Verkörpert der Fremde die Ankunft des Göttlichen, des Spirituellen in einer materialistisch ausgerichteten Welt? Fest stehe jedenfalls: „Die Familie ist nicht mehr die Basis der Gesellschaft”. Der Film aus dem Jahr 1968 erzählt die Geschichte in sperrigen Bildern von asketischer Ruhe am Rande des Schweigens. Die Wucht des Visuellen lässt sich schwerlich auf die Bühne übertragen. So bezieht sich van Hove stattdessen auf den Roman von Pasolini, der parallel zum Film entstanden ist und dessen Handlung nacherzählt.
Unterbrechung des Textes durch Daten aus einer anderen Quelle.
(** One turn of the loop. *)
Definition delegateOne (conf : CoordConfig) (originator originatorNode : string) (d : Delegating)
    (p : PrivateTransaction) : M World Delegating := fun w =>
  let id := pt_ID p in
  let ack e := dl_AcknowledgementErrors d ++ [e] in
  match dl_error d with
  | Some _ => (w, Ok (d <| dl_AcknowledgementErrors := ack DelegationAcknowledgementError_PreviousTransactionError |>))
  | None =>
      match transactionsByID w !! id with
      | Some _ =>
          (w, Ok (d <| dl_inProgress ::= S |> <| dl_previousTransaction := Some id |>
                    <| dl_AcknowledgementErrors := ack DelegationAcknowledgementError_None |>))
      | None =>
          if (conf_maxInflightTransactions conf <=? Z.of_nat (size (transactionsByID w)))%Z then
            (w, Ok (d <| dl_rejectedMaxInFlight ::= S |>
                      <| dl_AcknowledgementErrors := ack DelegationAcknowledgementError_MaxInflightTransactions |>))
          else
            match admitTransaction (transactionConfig conf) originator originatorNode (dl_previousTransaction d) p w with
            | (w, Ok _) =>
                (w, Ok (d <| dl_accepted ::= S |> <| dl_previousTransaction := Some id |>
                          <| dl_AcknowledgementErrors := ack DelegationAcknowledgementError_None |>))
            | (w, Err e) =>
                (w <| transactionsByID ::= delete id |>,
                 Ok (d <| dl_error := Some e |>
                       <| dl_AcknowledgementErrors := ack DelegationAcknowledgementError_CoordinatorError |>))
            | (w, Crash x) => (w, Crash x)
            end
      end
  end.
(* ===== verification/CoordEndorse.v ===== *)
(** * The coordinator's node as an endorser

    Requests for endorsement reach the coordinator's machine, which rejects them or starts a
    goroutine that asks the domain and sends one reply.

    Sources: coordinator/endorsing.go, sdk/go/pkg/retry/retry.go. *)

From S2P Require Import Prelude StateMachine Identity Selection DependencyTracker StateVisibility Grapher.
From S2P Require Import TxTypes CoordTypes World TxActions CoordWorld CoordActions.
Open Scope list_scope.

(** ** Retry.Do: sdk/go/pkg/retry/retry.go

    [do attempt] is the retryable flag and the outcome.  [maxAttempts = 0] is no limit.  The wait
    after the attempt [cancelledAt], or a later one, is cut short by the context.  The delays are
    left out. *)
Section Retry.
Context {A : Type}.

Fixpoint retryDo (fuel : nat) (maxAttempts : nat) (cancelledAt : option nat) (attempt : nat)
    (do : nat -> bool * res A) : res A :=
  match fuel with
  | O => Crash OutOfFuel
  | S fuel =>
      match do attempt with
      | (_, Ok a) => Ok a
      | (_, Crash x) => Crash x
      | (retry, Err e) =>
          if negb retry || ((0 <? maxAttempts)%nat && (maxAttempts <=? attempt)%nat) then Err e
          else if match cancelledAt with Some k => (k <=? attempt)%nat | None => false end then Err MsgContextCanceled
          else retryDo fuel maxAttempts cancelledAt (S attempt) do
      end
  end.
End Retry.

Section Endorse.
Context `{Env, CoordEnv}.

(** ** Validators *)

Definition validator_IsPrivateStateDataPendingForEndorsement : CValidator := fun event _ =>
  match event with
  | EndorsementRequestReceivedEvent e =>
      mapRes negb (cenv_CheckPendingPrivateStateData (i64 (err_CoordinatorBlockHeight e - err_BlockHeightTolerance e)))
  | _ => Crash Panic
  end.

Definition validator_IsEndorsementBlockHeightToleranceExceeded : CValidator := fun event c =>
  match event with
  | EndorsementRequestReceivedEvent e =>
      Ok (conf_blockHeightTolerance (co_conf c)
          <? heightDistance (u64 (c_currentBlockHeight (w_c (co_w c)))) (u64 (err_CoordinatorBlockHeight e)))%Z
  | _ => Crash Panic
  end.

Definition validator_IsEndorsementRequestFromHigherPriorityCoordinator : CValidator := fun event c =>
  match event with
  | EndorsementRequestReceivedEvent e => Ok (isHigherPriorityThanSelf c (err_FromNode e))
  | _ => Crash Panic
  end.

Definition validator_IsEndorsementRequestFromSelf : CValidator := fun event c =>
  match event with
  | EndorsementRequestReceivedEvent e => Ok (String.eqb (err_FromNode e) (c_nodeName (w_c (co_w c))))
  | _ => Crash Panic
  end.

(** ** Rejections *)

Definition endorsementRejection (c : Coord) (e : EndorsementRequestReceived) (reason : RejectionReason)
    (coordinatorHeight endorserHeight tolerance : Z) : CoordinatorMessage :=
  SendEndorsementRejection (err_FromNode e)
    (MkEndorsementRejection (err_TransactionId e) (err_IdempotencyKey e) (conf_contractAddress (co_conf c))
       (ar_Name (err_AttestationRequest e)) (err_Party e) reason coordinatorHeight endorserHeight tolerance).

Definition action_RejectEndorsementPrivateStateDataPending : CAction := fun event =>
  match event with
  | EndorsementRequestReceivedEvent e =>
      c ← gets (fun c => c);
      sendC (endorsementRejection c e RejectionReason_PRIVATE_STATE_DATA_PENDING (err_CoordinatorBlockHeight e)
               (c_currentBlockHeight (w_c (co_w c))) (err_BlockHeightTolerance e))
  | _ => crashM Panic
  end.

Definition action_RejectEndorsementBlockHeight : CAction := fun event =>
  match event with
  | EndorsementRequestReceivedEvent e =>
      c ← gets (fun c => c);
      sendC (endorsementRejection c e RejectionReason_BLOCK_HEIGHT_TOLERANCE (err_CoordinatorBlockHeight e)
               (c_currentBlockHeight (w_c (co_w c))) (i64 (conf_blockHeightTolerance (co_conf c))))
  | _ => crashM Panic
  end.

Definition action_RejectEndorsementEndorserIsActiveCoordinator : CAction := fun event =>
  match event with
  | EndorsementRequestReceivedEvent e =>
      c ← gets (fun c => c);
      sendC (endorsementRejection c e RejectionReason_ENDORSER_IS_ACTIVE_COORDINATOR 0 0 0)
  | _ => crashM Panic
  end.

(** ** Other actions *)

Definition action_UpdateActiveCoordinatorFromEndorsementRequest : CAction := fun event =>
  match event with
  | EndorsementRequestReceivedEvent e => setActiveCoordinator (err_FromNode e)
  | _ => crashM Panic
  end.

Definition action_AddEndorsementRequestSenderToEndorserCandidates : CAction := fun event =>
  match event with
  | EndorsementRequestReceivedEvent e => onWorld (notifyEndorserCandidates [err_FromNode e])
  | _ => crashM Panic
  end.

(** [beginEndorsement] *)
Definition beginEndorsement (key : string) : M Coord bool := fun c =>
  if bool_decide (key ∈ co_inFlightEndorsements c) then (c, Ok false)
  else (c <| co_inFlightEndorsements ::= union {[key]} |>, Ok true).

Definition endEndorsement (key : string) : M Coord unit :=
  modify (fun c => c <| co_inFlightEndorsements ::= fun s => s ∖ {[key]} |>).

(** The goroutine is started; [finishEndorsement] is its run. *)
Definition action_HandleEndorsementRequest : CAction := fun event =>
  match event with
  | EndorsementRequestReceivedEvent e =>
      if String.eqb (err_IdempotencyKey e) EmptyString then mret tt
      else
        began ← beginEndorsement (err_IdempotencyKey e);
        if began : bool then modify (fun c => c <| co_endorseJobs ::= fun l => l ++ [e] |>) else mret tt
  | _ => crashM Panic
  end.

(** ** The goroutine *)

(** [res] with the retryable flag that goes with its error. *)
Definition bindAttempt {A B} (retryable : bool) (r : res A) (f : A -> bool * res B) : bool * res B :=
  match r with
  | Ok a => f a
  | Err e => (retryable, Err e)
  | Crash x => (false, Crash x)
  end.

(** The reason that goes with a revert, and the part of the answer that a signature or the submitter
    constraint fills in. *)
Definition revertReasonOf (result : EndorsementResult) : option string :=
  match enr_Result result with
  | EndorseTransactionResponse_REVERT =>
      match enr_RevertReason result with
      | Some EmptyString => None (* an empty reason is not sent *)
      | Some reason => Some reason
      | None => Some "(no revert reason)"%string
      end
  | _ => None
  end.

Definition attested (nodeName : string) (attempt : nat) (ar : AttestationRequest) (result : EndorsementResult) :
    bool * res AttestationResult :=
  let att payload constraints := MkAttestationResult (ar_Name ar) (ar_AttestationType ar) (enr_Endorser result) payload constraints in
  match enr_Result result with
  | EndorseTransactionResponse_SIGN =>
      match enr_Endorser result with
      | None => (false, Crash Panic)
      | Some endorser =>
          bindAttempt false (Validate (rv_Lookup endorser) nodeName true) (fun '(lookup, signerNode) =>
            if String.eqb signerNode nodeName then
              bindAttempt true (cenv_ResolveKey attempt lookup (ar_Algorithm ar) (ar_VerifierType ar)) (fun key =>
              bindAttempt true (cenv_Sign attempt key (ar_PayloadType ar) (enr_Payload result)) (fun signature =>
                (false, Ok (att signature []))))
            else (false, Ok (att EmptyString [])))
      end
  | EndorseTransactionResponse_ENDORSER_SUBMIT => (false, Ok (att EmptyString [ENDORSER_MUST_SUBMIT]))
  | _ => (false, Ok (att EmptyString []))
  end.

(** [endorse]: one attempt. *)
Definition endorse (nodeName contract : string) (e : EndorsementRequestReceived) (attempt : nat) :
    bool * res EndorsementResponse :=
  let ar := err_AttestationRequest e in
  bindAttempt false (Identity (err_Party e)) (fun lookup =>
  bindAttempt true (cenv_ResolveKey attempt lookup (ar_Algorithm ar) (ar_VerifierType ar)) (fun verifier =>
  let request := (err_PrivateEndorsementRequest e)
    <| per_Endorser := Some (MkResolvedVerifier (err_Party e) (ar_Algorithm ar) (ar_VerifierType ar) verifier) |> in
  bindAttempt true (cenv_EndorseTransaction attempt request) (fun result =>
  match attested nodeName attempt ar result with
  | (retryable, Ok att) =>
      (false, Ok (MkEndorsementResponse att (err_TransactionId e) (err_IdempotencyKey e) (ar_Name ar) (err_Party e)
                    contract (revertReasonOf result)))
  | (retryable, Err x) => (retryable, Err x)
  | (retryable, Crash x) => (retryable, Crash x)
  end))).

(** [handleEndorsementRequest]; the error of a send is logged. *)
Definition handleEndorsementRequest (fuel : nat) (cancelledAt : option nat) (e : EndorsementRequestReceived) : M Coord unit :=
  c ← gets (fun c => c);
  let contract := conf_contractAddress (co_conf c) in
  match retryDo fuel (conf_endorseMaxAttempts (co_conf c)) cancelledAt 1 (endorse (c_nodeName (w_c (co_w c))) contract e) with
  | Ok response => log_error (sendC (SendEndorsementResponse (err_FromNode e) response))
  | Err x =>
      log_error (sendC (SendEndorsementError (err_FromNode e)
        (MkEndorsementError (err_TransactionId e) (err_IdempotencyKey e) contract x (err_Party e)
           (ar_Name (err_AttestationRequest e)))))
  | Crash x => crashM x
  end.

(** The goroutine of the [i]-th job runs to its end. *)
Definition finishEndorsement (fuel : nat) (cancelledAt : option nat) (i : nat) : M Coord unit :=
  jobs ← gets co_endorseJobs;
  match jobs !! i with
  | None => mret tt
  | Some e =>
      handleEndorsementRequest fuel cancelledAt e ≫= fun _ =>
      endEndorsement (err_IdempotencyKey e) ≫= fun _ =>
      modify (fun c => c <| co_endorseJobs := delete i jobs |>)
  end.
End Endorse.
Definition coordPrepared : CStateDefinition := MkStateDefinition [] [] (fun ty =>
  match ty with
  | CEvent_HeartbeatInterval => First
      [On [Act action_UpdateOriginatorActivity; Act action_IncrementHeartbeatIntervalCounts;
           Act action_PropagateHeartbeatIntervalToTransactions; Act action_SendHeartbeat]
          [ToIf CoordinatorState_Active guard_InactiveGracePeriodExceeded []]]
  | CEvent_HeartbeatReceived => All
      [addEndorsers;
       OnValid (ValidatorAnd [validator_IsHeartbeatFromCurrentActiveCoordinator;
                              validator_HeartBeatState [CoordinatorState_Closing_Flush]])
         [Act action_ResetHeartbeatIntervalsSinceLastReceive; Act action_ProcessConfirmedTransactionsFromSnapshot] [];
       OnValid (ValidatorAnd [validator_IsHeartbeatFromCurrentActiveCoordinator;
                              validator_HeartBeatState [CoordinatorState_Closing]])
         [Act action_ResetHeartbeatIntervalsSinceLastReceive; Act action_ProcessConfirmedTransactionsFromSnapshot;
          Act action_ImportStatesAndLocks] [To CoordinatorState_Active []];
       OnValid fromHigherPriorityLive
         [Act action_CleanUpTransactionsNotYetDispatched; Act action_UpdateActiveCoordinator] backOff]
  | CEvent_HandoverRequest => First
      [OnValid validator_IsHandoverRequestFromHigherPriorityCoordinator
         [Act action_UpdateActiveCoordinator; Act action_CleanUpTransactionsNotYetDispatched] stepDown]
  | CEvent_EndorsementRequestReceived => All (endorsementChecks ++
      [OnValid (ValidatorAnd (endorsable ++ [validator_IsEndorsementRequestFromHigherPriorityCoordinator]))
         [Act action_UpdateActiveCoordinatorFromEndorsementRequest; Act action_CleanUpTransactionsNotYetDispatched;
          Act action_HandleEndorsementRequest] backOff;
       rejectAsActive [ValidatorNot validator_IsEndorsementRequestFromHigherPriorityCoordinator]])
  | CEvent_TransactionsDelegated => acceptDelegations
  | CEvent_TransactionStateTransition => poolOrCleanUp
  | _ => None
  end).

Definition coordActive : CStateDefinition :=
  MkStateDefinition
    [Act action_SetSelfAsActiveCoordinator; Act action_SendHeartbeat; Act action_NewSigningIdentity;
     Act action_StartDispatchLoop; ActIf (GuardNot guard_HasTransactionAssembling) action_SelectTransaction;
     Act action_ResetHeartbeatIntervalsSinceLastReceive]
    [Act action_StopDispatchLoop] (fun ty =>
  match ty with
  | CEvent_HeartbeatInterval => First
      [On [Act action_UpdateOriginatorActivity; Act action_PropagateHeartbeatIntervalToTransactions;
           Act action_SendHeartbeat]
          [ToIf CoordinatorState_Idle (GuardNot guard_HasTransactionsInflight) []]]
  | CEvent_HeartbeatReceived => All
      [addEndorsers;
       OnValid fromHigherPriorityLive
         [Act action_UpdateActiveCoordinator; Act action_StopDispatchLoop;
          Act action_CleanUpTransactionsNotYetDispatched] stepDown]
  | CEvent_HandoverRequest => First
      [OnValid validator_IsHandoverRequestFromHigherPriorityCoordinator
         [Act action_UpdateActiveCoordinator; Act action_StopDispatchLoop;
          Act action_CleanUpTransactionsNotYetDispatched] stepDown]
  | CEvent_EndorsementRequestReceived => All (endorsementChecks ++
      [OnValid (ValidatorAnd (endorsable ++ [validator_IsEndorsementRequestFromHigherPriorityCoordinator]))
         [Act action_UpdateActiveCoordinatorFromEndorsementRequest; Act action_StopDispatchLoop;
          Act action_CleanUpTransactionsNotYetDispatched; Act action_HandleEndorsementRequest] stepDown;
       endorseOwn;
       rejectAsActive [ValidatorNot validator_IsEndorsementRequestFromHigherPriorityCoordinator;
                       ValidatorNot validator_IsEndorsementRequestFromSelf]])
  | CEvent_TransactionsDelegated => acceptDelegations
  | CEvent_TransactionStateTransition => All coordinateTransition
  | CEvent_EpochBoundaryReached => First
      [On [Act action_StopDispatchLoop;
           ActIf (GuardNot guard_MustFlushToRotateSigningIdentity) action_NewSigningIdentity;
           ActIf (GuardNot guard_MustFlushToRotateSigningIdentity) action_QueueRestartDispatchLoop]
          [ToIf CoordinatorState_Active_Flush guard_MustFlushToRotateSigningIdentity []]]
  | CEvent_RestartDispatchLoop => First [On [Act action_StartDispatchLoop] []]
  | _ => None
  end).

Definition coordActive_Flush : CStateDefinition := MkStateDefinition [] [] (fun ty =>
  match ty with
  | CEvent_HeartbeatInterval => First
      [On [Act action_UpdateOriginatorActivity; Act action_PropagateHeartbeatIntervalToTransactions;
           Act action_SendHeartbeat] []]
  | CEvent_HeartbeatReceived => All
      [addEndorsers;
       OnValid fromHigherPriorityLive []
         [To CoordinatorState_Closing_Flush
            [Act action_UpdateActiveCoordinator; Act action_CleanUpTransactionsNotYetDispatched]]]
  | CEvent_HandoverRequest => First
      [OnValid validator_IsHandoverRequestFromHigherPriorityCoordinator
         [Act action_CleanUpTransactionsNotYetDispatched; Act action_UpdateActiveCoordinator] stepDown]
  | CEvent_EndorsementRequestReceived => All (endorsementChecks ++
      [OnValid (ValidatorAnd (endorsable ++ [validator_IsEndorsementRequestFromHigherPriorityCoordinator]))
         [Act action_UpdateActiveCoordinatorFromEndorsementRequest; Act action_CleanUpTransactionsNotYetDispatched;
          Act action_HandleEndorsementRequest] [To CoordinatorState_Closing_Flush []];
       endorseOwn;
       rejectAsActive [ValidatorNot validator_IsEndorsementRequestFromHigherPriorityCoordinator;
                       ValidatorNot validator_IsEndorsementRequestFromSelf]])
  | CEvent_TransactionsDelegated => acceptDelegations
  | CEvent_TransactionStateTransition => All (coordinateTransition ++
      [OnValid (validator_TransactionStateTransitionFrom [State_Dispatched]) []
         [ToIf CoordinatorState_Active (GuardNot guard_HasUnconfirmedDispatchedTransactions) []]])
  | _ => None
  end).

Definition coordClosing_Flush : CStateDefinition :=
  MkStateDefinition [Act action_SendHeartbeatWithLocks] [] (fun ty =>
  match ty with
  | CEvent_HeartbeatInterval => First
      [On [Act action_UpdateOriginatorActivity; Act action_IncrementHeartbeatIntervalsSinceStateChange;
           Act action_SendHeartbeatWithLocks; Act action_PropagateHeartbeatIntervalToTransactions] []]
  | CEvent_HeartbeatReceived => All
      [addEndorsers;
       OnValid validator_IsHeartbeatSenderLive
         [Act action_ResetHeartbeatIntervalsSinceLastReceive; Act action_UpdateActiveCoordinator] []]
  | CEvent_EndorsementRequestReceived => All (endorsementChecks ++
      [OnValid (ValidatorAnd endorsable)
         [Act action_UpdateActiveCoordinatorFromEndorsementRequest; Act action_HandleEndorsementRequest] []])
  | CEvent_TransactionsDelegated => All (delegationChecks ++
      [OnValid heightTolerated
         [ActIf guard_IsHigherPriorityThanCurrentActive action_ProcessDelegatedTransactions;
          ActIf (GuardNot guard_IsHigherPriorityThanCurrentActive) action_RejectDelegationRequest]
         [ToIf CoordinatorState_Elect guard_IsHigherPriorityThanCurrentActive []]])
  | CEvent_TransactionStateTransition => All
      [OnValid (ValidatorOr [validator_TransactionStateTransitionTo [State_Final];
                             ValidatorAnd [validator_TransactionStateTransitionFrom [State_Dispatched];
                                           validator_TransactionStateTransitionTo [State_PreAssembly_Blocked; State_Pooled]]])
         [Act action_CleanUpTransaction] [];
       OnValid (validator_TransactionStateTransitionFrom [State_Dispatched]) []
         [ToIf CoordinatorState_Closing (GuardNot guard_HasUnconfirmedDispatchedTransactions) []]]
  | _ => None
  end).
(* ===== verification/CoordInvariants.v ===== *)
(** * What every step of a coordinator keeps

    The actions of the coordinator's table, the fields none of them touches, the table's abstract
    form, and the invariant of the coordinator's own data: the pool, the ids, the limit on
    transactions, and the endorsements in flight. *)

From S2P Require Import Prelude StateMachine Identity Selection DependencyTracker StateVisibility Grapher StateView.
From S2P Require Import TxTypes CoordTypes World TxActions TxMachine TxPropagation DispatchLoop.
From S2P Require Import CoordWorld CoordActions CoordEndorse CoordMachine.
Open Scope list_scope.

(** ** Transactions leave the coordinator's identity alone *)

(** Like [quiet], with state changes queued as well. *)
Record calm (c c' : coordinatorFields) : Prop := MkCalm {
  calm_node : c_nodeName c' = c_nodeName c;
  calm_selection : c_coordinatorSelection c' = c_coordinatorSelection c;
  calm_identity : c_signingIdentity c' = c_signingIdentity c;
  calm_queue : exists q, c_internalQueue c' = c_internalQueue c ++ q
}.

#[export] Instance calm_preorder : PreOrder calm.
Proof.
  split.
  - intros c. split; [done..|]. exists []. by rewrite app_nil_r.
  - intros c1 c2 c3 [?? ? (q & Eq)] [?? ? (q' & Eq')]. split; [congruence..|].
    exists (q ++ q'). by rewrite Eq', Eq, app_assoc.
Qed.

Lemma quiet_calm c c' : quiet c c' -> calm c c'.
Proof. intros [?? ? (q & Eq & _)]. split; [done..|]. by exists q. Qed.
Lemma coordActions_wf action event : action ∈ coordActions -> respects wfKept (action event).
Proof.
  intros [Hm|[Hs| ->]]%coordActions_split; [by apply wfKept_mild, mildActions_mild|by apply specialActions_wf|].
  intros c [Hw Hn Hpk Hs Hjn Hkeys]. unfold action_StartDispatchLoop, startDispatchLoop, modify. simpl. case_match; by split.
Qed.

Lemma dispatch_wf event c : coord_wf c ->
  coord_wf (dispatchEvent coordEntity coordStateDefinitionsMap (Some onStateTransition) event c).1.
Proof.
  intros Hc. apply (dispatchEvent_keeps coordEntity coordStateDefinitionsMap (Some onStateTransition) coord_wf (fun _ => True)); try done.
  - intros rule Hr c0 Hc0. split; [|done]. by apply (coordActions_wf _ event (coord_defined_rule_in _ Hr)).
  - intros s c0 [Hw Hn Hpk Hs Hjn Hkeys]. by split.
  - intros cb from to c0 [= <-] [Hw Hn Hpk Hs Hjn Hkeys]. by split.
Qed.

(** ** The goroutines *)

Lemma handleEndorsementRequest_mild fuel cancelledAt e : respects mild (handleEndorsementRequest fuel cancelledAt e).
Proof.
  unfold handleEndorsementRequest. apply respects_bind; [apply _|apply respects_gets, _|intros c0].
  destruct (retryDo _ _ _ _ _); [apply respects_log_error, mild_sendC..|apply respects_crash, _].
Qed.

Lemma delete_keys {A} `{Countable K} (f : A -> K) l i x :
  NoDup (f <$> l) -> l !! i = Some x ->
  NoDup (f <$> delete i l) /\ (list_to_set (f <$> delete i l) : gset K) = list_to_set (f <$> l) ∖ {[f x]}.
Proof.
  intros Hn Hi. rewrite delete_take_drop. pose proof (take_drop_middle l i x Hi) as Hl.
  set (before := take i l) in *. set (after := drop (S i) l) in *. clearbody before after. clear Hi. subst l. rewrite fmap_app, fmap_cons in Hn. apply NoDup_app in Hn as (Hn1 & Hd & Hn2).
  apply NoDup_cons in Hn2 as [Hx Hn2]. rewrite !fmap_app, fmap_cons. split.
  - apply NoDup_app. split_and!; [done| |done]. intros y Hy Hy'. apply (Hd y Hy). by right.
  - assert (Hx' : f x ∉ f <$> before) by (intros Hin; apply (Hd _ Hin); left).
    rewrite !list_to_set_app_L. cbn [list_to_set]. set_solver.
Qed.
(* ===== verification/CoordRuns.v ===== *)
(** * Runs of a coordinator

    The steps a coordinator takes, as a relation: its event loop, its dispatch loop, its timers, the
    goroutines it started, and the world around it.  What holds of the memory between any two steps
    is proved by induction on runs.

    Sources: coordinator/coordinator.go, coordinator/state_machine.go, coordinator/dispatch_loop.go. *)

From S2P Require Import Prelude StateMachine Identity Selection DependencyTracker StateVisibility Grapher StateView.
From S2P Require Import TxTypes CoordTypes World TxActions TxMachine TxPropagation DispatchLoop Sample.
From S2P Require Import CoordWorld CoordActions CoordEndorse CoordMachine CoordSample CoordInvariants CoordWf.
Open Scope list_scope.

Definition coordState (c : Coord) : CoordinatorState := currentState (co_machine c).

(** A panic ends the process. *)
Definition survived {A} (r : res A) : Prop := forall x, r <> Crash x.

Section Steps.
Context `{Env, CoordEnv}.

(** Other goroutines, other nodes, the clock and the chain move between events. *)
Inductive background_step : Coord -> Coord -> Prop :=
| step_start c c' : Start c = (c', Ok tt) -> background_step c c'
| step_arrives e c : background_step c (c <| co_events ::= fun q => q ++ [e] |>)
| step_dispatch fuel c c' : coordDispatchStep fuel c = Some c' -> background_step c c'
| step_timer timer c : background_step c (fireCoordTimer timer c)
| step_txTimer timer c : background_step c (c <| co_w ::= fireTimer timer |>)
| step_prepared prepareID result c : background_step c (c <| co_w ::= finishPrepare prepareID result |>)
| step_endorsed fuel cancelledAt i c c' r :
    finishEndorsement fuel cancelledAt i c = (c', r) -> survived r -> background_step c c'
| step_environment now height c :
    background_step c (c <| co_w ::= fun w => w <| w_now := now |> <| w_liveBlockHeight := height |> |>).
Die ersten Probeneindrücke vermitteln eine distanzierte, fast sterile Anverwandlung des Themas. Teorema, eine Elegie? Ivo van Hove lacht und widerspricht: Nein, nein, die Gefühlsausbrüche des Hausmädchens Emilia und des Vaters Paolo explodieren überzogen, grotesk beinahe. Teorema, eine Komödie? Sicherlich ebenso wenig. Sobald der Gast weg ist, sprechen die Personen über sich selbst, im dritten Teil ist gar „die Stimme des Unterbewussten zu hören”, so der Regisseur. Und er vermutet: „Wenn der Zuschauer das gesehen hat, wird er froh sein, daran nicht beteiligt gewesen zu sein.”

Während der Ruhr-Triennale 2008 ist Ivo van Hoves Bühnenadaption von Viscontis „Rocco und seine Brüder” zu sehen gewesen: „Ein Spektakel mit Blut und Schweiß”, so der Regisseur. „Teorema” dagegen sei vergleichbar mit einer „Musik, die man nur auf einer Saite spielt”.